Some LGBTQ+ centers also take binder donations from people who no longer use them and run giveaways. Look into these organizations if you can’t afford binders or other gender-affirming shapewear.

  • Point of Pride offers both binders and tucking gaffs giveaways.
  • Binder Drive provides binders to Black trans and gender non-conforming folks in the United States.
  • FtM Essentials provides binders for folks 24 and younger who can’t buy binders due to financial burdens.
  • The Binder Project gives away three binders at the beginning of each month.
  • Trans* Lounge has a binder exchange program for its members. Membership is free!

Choosing name(s) and pronoun(s)

If you’re struggling with choosing a new name, you’re not alone.

Choosing a new name can feel like such a permanent task — but you don’t have to use the name you choose forever. Plenty of people go through multiple name changes.

For me, “Emme” is part of my journey, but not my final destination. Even though I don’t feel fully connected to it, it feels much better than my deadname, and it gives me more time to find a name that clicks.

Free places to search for names

Some people find names by looking through baby name websites, searching for names based on meanings, and asking friends and family for their input. Others will take their given name and pull pieces from it. Some will even adopt the name of someone they admire.

While you explore what feels best, you’re allowed to use different names and pronouns with different people.
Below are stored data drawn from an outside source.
(** A run, and any property of tables that the operations of the run keep. *)
Lemma table_run_keeps (P : gmap Z file_handle_data -> file_handle_table -> Prop) (ok : gmap Z file_handle_data -> table_op -> Prop) os n st m :
  (forall m st o st', P m st -> ok m o -> table_repr st m -> table_change st o st' -> P (spec_op o m).2 st') ->
  table_repr st m -> counts_below n st -> 0 <= n -> n + Z.of_nat (length os) <= INT_MAX -> Forall (fun o => Forall (Z.le 0) (op_fds o)) os ->
  P m st -> (forall i o, os !! i = Some o -> ok (spec_run (take i os) m).2 o) ->
  exists st', table_run os st = Ret ((spec_run os m).1, st') /\ table_repr st' (spec_run os m).2 /\ P (spec_run os m).2 st' /\
    counts_below (n + Z.of_nat (length os)) st'.
Proof.
  intros Hkeep. revert n st m; induction os as [|o os IH]; intros n st m Hr Hc Hn Hlen Hos HP Hok; cbn [table_run spec_run length].
  - exists st. replace (n + Z.of_nat 0) with n by lia. done.
  - cbn [length] in Hlen. apply Forall_cons_1 in Hos as [Ho Hos].
    destruct (table_step n st m o Hr Hc ltac:(lia) Ho) as (st1 & -> & Hr1 & Hch & Hc1).
    pose proof (Hkeep _ _ _ _ HP (Hok 0%nat o eq_refl) Hr Hch) as HP1.
    assert (forall i o', os !! i = Some o' -> ok (spec_run (take i os) (spec_op o m).2).2 o') as Hok1.
    { intros i o' K. specialize (Hok (S i) o' K). cbn [take spec_run] in Hok.
      destruct (spec_op o m) as [r m1]. cbn [snd] in *. by destruct (spec_run (take i os) m1). }
    destruct (spec_op o m) as [r m1]. cbn [fst snd] in *. monad.
    destruct (IH (n + 1) st1 m1 Hr1 Hc1 ltac:(lia) ltac:(lia) Hos HP1 Hok1) as (st2 & -> & Hr2 & HP2 & Hc2).
    destruct (spec_run os m1) as [rs m2]. cbn [fst snd] in *. exists st2. split; [done|]. split; [done|]. split; [done|].
    replace (n + Z.of_nat (S (length os))) with (n + 1 + Z.of_nat (length os)) by lia. done.
Qed.

Lemma get_instance_repr : table_repr get_instance ∅.
Proof.
  split; [apply get_instance_inv|]. intros fd. rewrite lookup_empty. unfold handle_at.
  destruct (_ && _); [|done].
  destruct (file_handles get_instance !! Z.to_nat fd) as [p|] eqn:E; [|done].
  unfold get_instance in E. cbn [file_handles] in E.
  apply lookup_replicate in E as [-> _]. done.
Qed.

(** ** The array of descriptors in use *)

Lemma inserted_used st fd d :
  fht_inv st -> used_inv st -> 0 <= fd < MAX_FILES ->
  file_handles st !! Z.to_nat fd = Some None -> used_inv (inserted fd d st).
Proof.
  intros Hinv [H1 H2] Hfd Hn. pose proof (pos_lt _ Hinv _ Hn) as Hpos.
  pose proof (inv_len_fhs _ Hinv). pose proof (inv_len_meta _ Hinv).
  pose proof (inv_len_used _ Hinv).
  split; cbn.
  - intros i Hi. destruct (decide (i = used_file_descriptor_pos st)) as [->|Hne].
    + exists fd, (brk st). rewrite !list_lookup_insert_eq by lia. done.
    + destruct (H1 i ltac:(lia)) as (fd' & l & Hu & Hr & Hl & Hm).
      assert (Z.to_nat fd' <> Z.to_nat fd) by (intros E; rewrite E in Hl; congruence).
      exists fd', l. rewrite !list_lookup_insert_ne by lia. done.
  - intros fd' l Hfd' Hl. destruct (decide (fd' = fd)) as [->|Hne].
    + exists (used_file_descriptor_pos st). rewrite !list_lookup_insert_eq by lia. auto with lia.
    + rewrite list_lookup_insert_ne in Hl by lia.
      destruct (H2 fd' l Hfd' Hl) as (i & Hm & Hi & Hu). exists i.
      rewrite !list_lookup_insert_ne by lia. auto with lia.
Qed.

(** [unlink_file_descriptor] stores the index [pos - 1] where the descriptor at
    that index belongs; the two agree exactly when that descriptor is its own
    index, and then the array stays right. *)
Lemma unlinked_used st fd l st' :
  fht_inv st -> used_inv st -> 0 <= fd < MAX_FILES ->
  file_handles st !! Z.to_nat fd = Some (Some l) ->
  used_file_descriptors st !! Z.to_nat (used_file_descriptor_pos st - 1)
    = Some (used_file_descriptor_pos st - 1) ->
  unlink_file_descriptor fd st = Ret st' -> used_inv st'.
Proof.
  intros Hinv [H1 H2] Hfd Hl Hlast Hu. pose proof (pos_ge _ Hinv _ _ Hl) as Hpos.
  pose proof (inv_len_fhs _ Hinv). pose proof (inv_len_meta _ Hinv).
  pose proof (inv_len_used _ Hinv).
  destruct (H2 fd l (proj1 Hfd) Hl) as (m & Hm & Hmr & Hum).
  destruct (H1 (used_file_descriptor_pos st - 1) ltac:(lia)) as (x & lx & Hx & Hxr & Hlx & Hmx).
  assert (x = used_file_descriptor_pos st - 1) by congruence. subst x.
  destruct (unlink_closed _ Hinv fd l Hfd Hl) as (m' & Hm' & _ & Hc).
  rewrite Hc in Hu. clear Hc. cbv zeta in Hu. simplify_eq.
  destruct (used_file_descriptor_pos st >? 1) eqn:E.
  - bools.
    split; cbn.
    + intros i Hi. destruct (decide (i = m)) as [->|Him].
      * exists (used_file_descriptor_pos st - 1), lx.
        assert (fd <> used_file_descriptor_pos st - 1) by (intros ->; simplify_eq; lia).
        rewrite !list_lookup_insert_eq, list_lookup_insert_ne by lia. auto with lia.
      * destruct (H1 i ltac:(lia)) as (fd' & l' & Hu' & Hr' & Hl' & Hm').
        exists fd', l'.
        assert (fd' <> fd) by (intros ->; simplify_eq).
        assert (fd' <> used_file_descriptor_pos st - 1) by (intros ->; simplify_eq; lia).
        rewrite !list_lookup_insert_ne by lia. auto with lia.
    + intros fd' l' Hfd' Hl'.
      destruct (decide (fd' = fd)) as [->|Hne].
      { rewrite list_lookup_insert_eq in Hl' by lia. discriminate. }
      rewrite list_lookup_insert_ne in Hl' by lia.
      destruct (H2 fd' l' Hfd' Hl') as (i & Hm' & Hi & Hu').
      destruct (decide (fd' = used_file_descriptor_pos st - 1)) as [->|Hne'].
      * exists m. rewrite !list_lookup_insert_eq by lia.
        assert (m <> used_file_descriptor_pos st - 1) by (intros ->; simplify_eq). auto with lia.
      * exists i. assert (i <> m) by (intros ->; simplify_eq).
        assert (i <> used_file_descriptor_pos st - 1) by (intros ->; simplify_eq).
        rewrite !list_lookup_insert_ne by lia. auto with lia.
  - assert (used_file_descriptor_pos st = 1) as Hp1 by (rewrite Z.gtb_ltb in E; bools; lia).
    split; cbn; [intros; lia|]. intros fd' l' Hfd' Hl'.
    destruct (decide (fd' = fd)) as [->|Hne].
    { rewrite list_lookup_insert_eq in Hl' by lia. discriminate. }
    rewrite list_lookup_insert_ne in Hl' by lia.
    destruct (H2 fd' l' Hfd' Hl') as (i & Hm' & Hi & Hu').
    assert (i = 0) by lia. assert (m = 0) by lia. simplify_eq.
Qed.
Is there someone you can test out a new name with?

Trans support groups are also a perfect space to try new names and pronouns. Check your local LGBTQ+ center to see if they have a group, or get plugged into a virtual space.

You’re in the driver’s seat of your life

There is no roadmap to transitioning, because everyone’s relationship with gender is different. Those who respect you will continue through this process with you.

For some gender-expansive people, passing — being assumed to be cisgender — is the goal. For others, it’s not. You have the autonomy to do what you want with your body and decide what being trans means for you.